Nous prêtons une attention particulière aux populations déplacées en leur fournissant de l’eau potable, des services d’hygiène et d’assainissement. Actuellement, 50% de l’approvisionnement en eau potable dans la réponse à la crise est fourni par l’UNICEF dans le pays.
La santé est un autre secteur clé de notre action sur le terrain. C’est grâce à l’aide de l’UNICEF que les populations ont encore accès aux services de vaccination et de nutrition.
Les équipes de l’UNICEF sur place sont-elles en sécurité ?
Nos équipes suivent un ensemble de règles de sécurité strictes qui nous permettent de limiter les risques d’enlèvements et de blessures par balle.
Nous travaillons avec des partenaires locaux pour continuer à opérer, et ce, malgré les frontières invisibles, propres à Port-au-Prince, qui peuvent compliquer l’acheminement de l’aide dans certains quartiers.
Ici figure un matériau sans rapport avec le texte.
(* ===== verification/Dir.v ===== *)
(** The directory: archive/dir.go.

    An append-only radix tree of directory pages, addressed by arithmetic.  The
    operations are translated as they are; [canon_dir] is the one tree a fresh
    build of a list of entries has, and the theorems say that appending,
    truncating and shrinking move between such trees, so that a directory's
    root CID depends only on the entries it holds. *)
From S2P Require Import Prelude Arith Cid Schema Core Engine EngineWorld.

Section Dir.
Context `{MH : Multihash} `{CB : !DagCbor} {Sto : Type} `{BS : !Blockstore Sto}.
Context {L : Type} `{LR : !Lru CidV (AnyNode * Z) L}.
Local Abbreviation Eng := (@Engine MH Sto L).

(** for uint64(len(kids)) < n { kids = append(kids, cid.Undef) } *)
Definition growTo (kids : list Cid) (n : Z) : list Cid :=
  kids ++ replicate (Z.to_nat n - length kids) Undef.

Definition clampTo (kids : list Cid) (n : Z) : list Cid :=
  if n <? len kids then take (Z.to_nat n) kids else kids.

(** [kids[d]], when in range. *)
Definition kidAt (kids : list Cid) (d : Z) : Cid := default Undef (kids !! Z.to_nat d).

Definition loadKids (node : Cid) : M Eng (list Cid) :=
  if negb (Defined node) then ret []
  else n <-- GetNode dirs node ;; ret (Kids n).

Definition commitDir (kids : list Cid) : M Eng Cid :=
  let* (c, _) := Commit dirs (NewNode (mkDirNode kids)) in ret c.

Fixpoint dirSet (node : Cid) (digits : list Z) (kid : Cid) : M Eng Cid :=
  match digits with
  | [] => ret kid
  | d :: rest =>
    kids <-- loadKids node ;;
    let child := if d <? len kids then kidAt kids d else Undef in
    newChild <-- dirSet child rest kid ;;
    let kids := growTo kids (d + 1) in
    commitDir (<[Z.to_nat d := newChild]> kids)
  end.
(** One entry per requested hash, in request order, or the first that is not
    there. *)
Definition spec_lookupVHs (m : hmodel) (slot : Z) (vhs : list VersionedHash) : Result :=
  let '(st, row) := spec_row m slot in
  if decide (st = StatusFound) then
    match list_find (fun vh => findVH row vh = None) vhs with
    | Some (_, vh) => mkResult StatusAbsent slot [] (Some vh)
    | None => mkResult StatusFound slot (omap (findVH row) vhs) None
    end
  else mkResult st slot [] None.

(** ** Binary search *)

Lemma searchLoop_spec fuel f i j n :
  (forall a b, (a <= b < n)%nat -> f a = true -> f b = true) ->
  (i <= j <= n)%nat -> (j - i < fuel)%nat ->
  (forall a, (a < i)%nat -> f a = false) -> ((j < n)%nat -> f j = true) ->
  let r := searchLoop fuel f i j in
  (r <= n)%nat /\ (forall a, (a < r)%nat -> f a = false) /\ ((r < n)%nat -> f r = true).
Proof.
  intros Hm. revert i j. induction fuel as [|fuel IH]; intros i j Hij Hf Hlo Hhi; [lia|].
  cbn [searchLoop]. destruct (Nat.ltb_spec i j) as [Hlt|Hge].
  2: { assert (i = j) as -> by lia. split; [lia|]. done. }
  pose proof (Nat.div_mod_eq (i + j) 2). pose proof (Nat.mod_upper_bound (i + j) 2 ltac:(lia)).
  set (mid := ((i + j) / 2)%nat) in *. destruct (f mid) eqn:E; cbn [negb].
  - apply IH; try done; try lia.
  - apply IH; try done; try lia. intros a Ha. destruct (f a) eqn:Ea; [|done].
    rewrite (Hm a mid) in E; [done|lia|done].
Qed.

Lemma sorted_lookup (rows : list Row) i j a b :
  StronglySorted row_lt rows -> rows !! i = Some a -> rows !! j = Some b -> (i < j)%nat ->
  Slot a < Slot b.
Proof.
  intros Hs. revert i j. induction Hs as [|r rows Hs IH Hf]; intros i j Ha Hb Hij; [done|].
  destruct j as [|j]; [lia|]. destruct i as [|i]; simpl in *.
  - injection Ha as <-. rewrite Forall_forall in Hf. apply Hf. by eapply list_elem_of_lookup_2.
  - eapply IH; eauto. lia.
Qed.

Lemma searchRows_spec rows slot :
  StronglySorted row_lt rows -> searchRows rows slot = row_at rows slot.
Proof.
  intros Hs. unfold searchRows, row_at, sort_Search.
  set (f := fun i => match rows !! i with Some r => (slot <=? Slot r)%Z | None => true end).
  destruct (searchLoop_spec (S (length rows)) f 0 (length rows) (length rows)) as (Hr & Hlo & Hhi); try lia.
  { intros a b Hab. unfold f.
    destruct (lookup_lt_is_Some_2 rows a ltac:(lia)) as [ra Ea].
    destruct (lookup_lt_is_Some_2 rows b ltac:(lia)) as [rb Eb]. rewrite Ea, Eb.
    intros ?%Z.leb_le. apply Z.leb_le. destruct (decide (a = b)) as [->|]; [congruence|].
    pose proof (sorted_lookup rows a b ra rb Hs Ea Eb ltac:(lia)). lia. }
  set (i := searchLoop _ f 0 (length rows)) in *. cbv zeta.
  destruct (list_find _ rows) as [[j r]|] eqn:E.
  - apply list_find_Some in E as (Hj & Hsl & Hbefore). simpl in *.
    assert (Hjl : (j < length rows)%nat) by (by eapply lookup_lt_Some).
    assert (i = j) as ->.
    { destruct (lt_eq_lt_dec i j) as [[Hlt|?]|Hgt]; [|done|].
      - specialize (Hhi ltac:(lia)). unfold f in Hhi.
        destruct (lookup_lt_is_Some_2 rows i ltac:(lia)) as [ri Ei]. rewrite Ei in Hhi.
        pose proof (sorted_lookup rows i j ri r Hs Ei Hj Hlt). apply Z.leb_le in Hhi. lia.
      - specialize (Hlo j Hgt). unfold f in Hlo. rewrite Hj in Hlo. apply Z.leb_gt in Hlo. lia. }
    rewrite Hj, Hsl. by rewrite Z.eqb_refl.
  - apply list_find_None in E. destruct (rows !! i) as [r|] eqn:Ei; [|done].
    rewrite Forall_forall in E. specialize (E r (list_elem_of_lookup_2 _ _ _ Ei)).
    by rewrite (proj2 (Z.eqb_neq _ _)).
Qed.

Lemma row_at_spec rows slot r :
  StronglySorted row_lt rows -> row_at rows slot = Some r <-> r ∈ rows /\ Slot r = slot.
Proof.
  intros Hs. unfold row_at. split.
  - intros ([i r'] & (Hi & ? & _)%list_find_Some & ->)%fmap_Some. simpl. split; [|done].
    by eapply list_elem_of_lookup_2.
  - intros [[i Hi]%list_elem_of_lookup_1 Hr].
    destruct (list_find_elem_of (fun r => Slot r = slot) rows r) as [[j r'] E]; [by eapply list_elem_of_lookup_2|done|].
    rewrite E. simpl. apply list_find_Some in E as (Hj & Hr' & _). f_equal.
    destruct (lt_eq_lt_dec i j) as [[Hlt|Heq]|Hlt].
    + pose proof (sorted_lookup _ _ _ _ _ Hs Hi Hj Hlt). lia.
    + congruence.
    + pose proof (sorted_lookup _ _ _ _ _ Hs Hj Hi Hlt). lia.
Qed.

(** ** Walking the directory *)

Context `{BO : !BlockstoreOk Sto}.

Lemma chunk_lookup {A} cap i (es : list A) :
  (0 < cap)%nat -> chunk cap (i / cap) es !! (i mod cap)%nat = es !! i.
Proof.
  intros Hc. unfold chunk. pose proof (Nat.mod_upper_bound i cap ltac:(lia)).
  rewrite lookup_take_lt by done. rewrite lookup_drop. f_equal.
  pose proof (Nat.div_mod_eq i cap). lia.
Qed.

Lemma node_undef fb d es i :
  (length es <= capN fb d)%nat -> node_of fb d es = Undef -> mjoin (es !! i) = Undef.
Proof.
  intros Hl Hn. destruct d as [|d].
  - rewrite capN_0 in Hl. destruct es as [|x [|? ?]]; simpl in *; [done| |lia].
    destruct i; [by destruct x|done].
  - destruct es as [|c es]; [done|]. destruct (node_defined fb d (c :: es)) as [? E]; [done|]. by rewrite E in Hn.
Qed.

(** A defined entry is found at its index; a null on the way means a null
    entry. *)
Definition found (e : Cid) : option Cid := if Defined e then Some e else None.
Lemma recordSegment_run x (h : Eng) r h' :
  recordSegment x h = (r, h') -> engine_inv h -> engine_le h h' /\ engine_inv h' /\ r = Ok tt.
Proof. apply modify_run. intros h0. by destruct (applyStats h0). Qed.

Lemma commitSegment_run p s st (h : Eng) r h' :
  points p s -> commitSegment p st h = (r, h') -> engine_inv h ->
  engine_le h h' /\ engine_inv h' /\
  match r with Ok c => c = seg_cid s /\ seg_enc s | Err e => external e end.
Proof.
  intros Hp H HI. unfold commitSegment in H.
  apply bind_run in H as [([v p'] & h1 & Hl & H)|(e & Hl & ->)];
    apply (Load_run p s) in Hl as (HR1 & HI1 & Hr); try done.
  2: { split; [done|]. split; [done|]. by apply store_err_external. }
  destruct Hr as [-> Hp'].
  apply bind_run in H as [([] & h2 & Hm & H)|(e & Hm & ->)]; [|done].
  apply modify_run in Hm as (HR2 & HI2 & _); [|done..].
  apply bind_run in H as [([] & h3 & Hm & H)|(e & Hm & ->)]; [|done].
  apply modify_run in Hm as (HR3 & HI3 & _); [|done..].
  apply bind_run in H as [(cr & h4 & Hc & H)|(e & Hc & ->)].
  2: { unfold attempt in Hc. by destruct (Commit segs p' h3). }
  unfold attempt in Hc. destruct (Commit segs p' h3) as [cr' h4'] eqn:Ec. injection Hc as <- <-.
  apply (Commit_run p' s) in Ec as (HR4 & HI4 & Hr); [|done..].
  apply bind_run in H as [([] & h5 & Hm & H)|(e & Hm & ->)]; [|done].
  apply modify_run in Hm as (HR5 & HI5 & _); [|done..].
  assert (HRa : engine_le h h5) by (do 4 (etrans; [done|]); done).
  apply bind_run in H as [([id p2] & h6 & Hl & H)|(e & Hl & ->)]; injection Hl as -> <-.
  2: { split; [done|]. split; [done|]. done. }
  destruct Hr as [-> He].
  apply bind_run in H as [(n & h6 & Hg & H)|(e & Hg & ->)]; [|done]. injection Hg as <- <-.
  apply bind_run in H as [(n' & h7 & Hg & H)|(e & Hg & ->)].
  - assert (engine_le h5 h7 /\ engine_inv h7) as [HR7 HI7].
    { destruct (negb (IsDirty p')); [|by injection Hg as <- <-].
      apply bind_run_ok in Hg as (b & h8 & Hb & Hg). injection Hg as _ <-.
      apply Get_run in Hb as (? & ? & _); done. }
    apply bind_run in H as [([] & h8 & Hm & H)|(e & Hm & ->)];
      apply recordSegment_run in Hm as (HR8 & HI8 & Hx); try done.
    injection H as <- <-. split; [by do 2 (etrans; [done|])|]. split; [done|]. done.
  - destruct (negb (IsDirty p')); [|done].
    apply bind_run in Hg as [(b & h8 & Hb & Hg)|(e' & Hb & [= ->])]; [done|].
    apply Get_run in Hb as (? & ? & Hs); [|done]. split; [by etrans|]. split; [done|].
    by apply store_err_external.
Qed.

(** ** Sealing a window *)

(** The directory of the private next-state after [n] windows of [rows]. *)
Definition dir_at (p : Params) (rows : list Row) (n : nat) (st : state) : Prop :=
  params st = p /\
  dir st = canon_root (p_FanoutBits p) (entries (p_SegBits p) rows (baseWin p) n) /\
  dirDepth st = canon_depth (p_FanoutBits p) n.

Lemma dirAppend_entries fb es n kid (h : Eng) r h' :
  fan_ok fb -> is_u64 (Z.of_nat (S n)) -> length es = n ->
  dirAppend (canon_root fb es) (canon_depth fb n) fb (Z.of_nat n) kid h = (r, h') -> engine_inv h ->
  engine_le h h' /\ engine_inv h' /\
  match r with
  | Ok (c, d) => c = canon_root fb (es ++ [kid]) /\ d = canon_depth fb (S n)
  | Err e => external e
  end.
Proof.
  intros Hf Hu <- H HI. apply dirAppend_run in H as (? & ? & Hr); [|done..].
  split; [done|]. split; [done|]. destruct r as [[c d]|]; [|done]. rewrite length_app, Nat.add_1_r in Hr. done.
Qed.

Lemma seal_run p rows n st o w (h : Eng) r h' :
  params_ok p -> dir_at p rows n st -> is_u64 (w + 1) -> w = baseWin p + Z.of_nat n ->
  points o (segOf (p_SegBits p) rows w) ->
  seal st o w h = (r, h') -> engine_inv h ->
  engine_le h h' /\ engine_inv h' /\
  match r with
  | Ok (st', o') =>
    dir_at p rows (S n) st' /\ open st' = open st /\
    (rowsIn (p_SegBits p) w rows <> [] -> seg_enc (segOf (p_SegBits p) rows w)) /\
    o' = NewNode (mkSegment (windowStart (add64 w 1) (p_SegBits p)) [])
  | Err e => external e
  end.
Proof.
  intros Hp (Hpar & Hdir & Hdep) Hw Hn Ho H HI. unfold seal in H.
  apply bind_run in H as [([v o1] & h1 & Hl & H)|(e & Hl & ->)];
    apply (Load_run _ _ _ _ _ Ho) in Hl as (HR1 & HI1 & Hr); try done.
  2: { split; [done|]. split; [done|]. by apply store_err_external. }
  destruct Hr as [-> Ho1]. cbn [Rows segOf] in H.
  apply bind_run in H as [(c & h2 & Hc & H)|(e & Hc & ->)].
  2: { destruct (0 <? _); [|done]. apply (commitSegment_run _ _ _ _ _ _ Ho1) in Hc as (? & ? & ?); [|done].
       split; [by etrans|]. done. }
  assert (engine_le h1 h2 /\ engine_inv h2 /\ c = entryOf (p_SegBits p) rows w /\
    (rowsIn (p_SegBits p) w rows <> [] -> seg_enc (segOf (p_SegBits p) rows w))) as (HR2 & HI2 & -> & He).
  { unfold entryOf. destruct (rowsIn (p_SegBits p) w rows) eqn:E.
    - injection Hc as <- <-. done.
    - cbn in Hc. apply (commitSegment_run _ _ _ _ _ _ Ho1) in Hc as (? & ? & -> & ?); done. }
  assert (Hbase : dirBase st = baseWin p) by (unfold dirBase; by rewrite Hpar).
  rewrite Hbase, Hdir, Hdep, Hpar, sub64_small in H
    by (pose proof (ord_le_slot (p_OriginSlot p) (p_SegBits p) (po_seg _ Hp)); destruct (po_origin _ Hp);
        unfold baseWin, is_u64 in *; lia).
  replace (w - baseWin p) with (Z.of_nat n) in H by lia.
  assert (Hu : is_u64 (Z.of_nat (S n))).
  { destruct Hw. pose proof (ord_le_slot (p_OriginSlot p) (p_SegBits p) (po_seg _ Hp)).
    destruct (po_origin _ Hp). unfold baseWin in *. unfold is_u64. lia. }
  apply bind_run in H as [([c d] & h3 & Ha & H)|(e & Ha & ->)];
    apply dirAppend_entries in Ha as (HR3 & HI3 & Hr); try done; try apply Hp; try apply entries_length.
  2: { split; [by do 2 (etrans; [done|])|]. done. }
  injection H as <- <-. destruct Hr as [-> ->].
  split; [by do 2 (etrans; [done|])|]. split; [done|]. split; [|done].
  split; [done|]. split; [|done]. cbn [dir set_dir]. by rewrite entries_snoc, <- Hn.
Qed.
Pour ce qui est des autres départements où la violence est moindre, les entrepôts délocalisés nous permettent de continuer à venir en aide aux populations.
Des fournitures humanitaires ont été pillées et le port est désormais contrôlé par les gangs armés. Dans ce contexte, quels sont les défis opérationnels auxquels est confronté l’UNICEF ?
En effet, il y a quelques jours, l’un des 17 conteneurs de l’UNICEF a été pillé dans le port principal de la capitale. Il contenait des fournitures essentielles pour la survie des mères et des nouveau-nés, des réanimateurs, du matériel pour l’eau potable, etc.
Par mesure de sécurité, le reste du stock humanitaire qui était en cours d’acheminement a été redirigé dans un pays voisin dans l’attente que le port et l’aéroport soient à nouveau sécurisés.
Ces actes retardent toute la chaîne logistique et limitent nos actions. Néanmoins, nous avons encore des entrepôts avec le matériel nécessaire pour continuer à soutenir les populations déplacées.
Que demande aujourd’hui l’UNICEF ?
Au cours des prochaines semaines, la situation risque de s’aggraver. Nous devons nous préparer à fournir une aide humanitaire encore plus importante aux populations.
À cet effet, l’UNICEF réitère son appel de fonds pour continuer à apporter l’aide aux 3 millions d’enfants qui en ont besoin.
Ces fonds sont essentiels pour acheminer des vaccins, des aliments thérapeutiques, du matériel médical, assurer l’approvisionnement en eau potable et permettre aux enfants de continuer à aller à l’école. Ils nous permettront également de poursuivre nos programmes de protection et d’accompagnement des victimes de violences sexuelles.
L’aide humanitaire est indispensable pour éviter un effondrement total des systèmes. La situation actuelle est inacceptable et met en péril l’avenir de millions d’enfants. La violence doit cesser.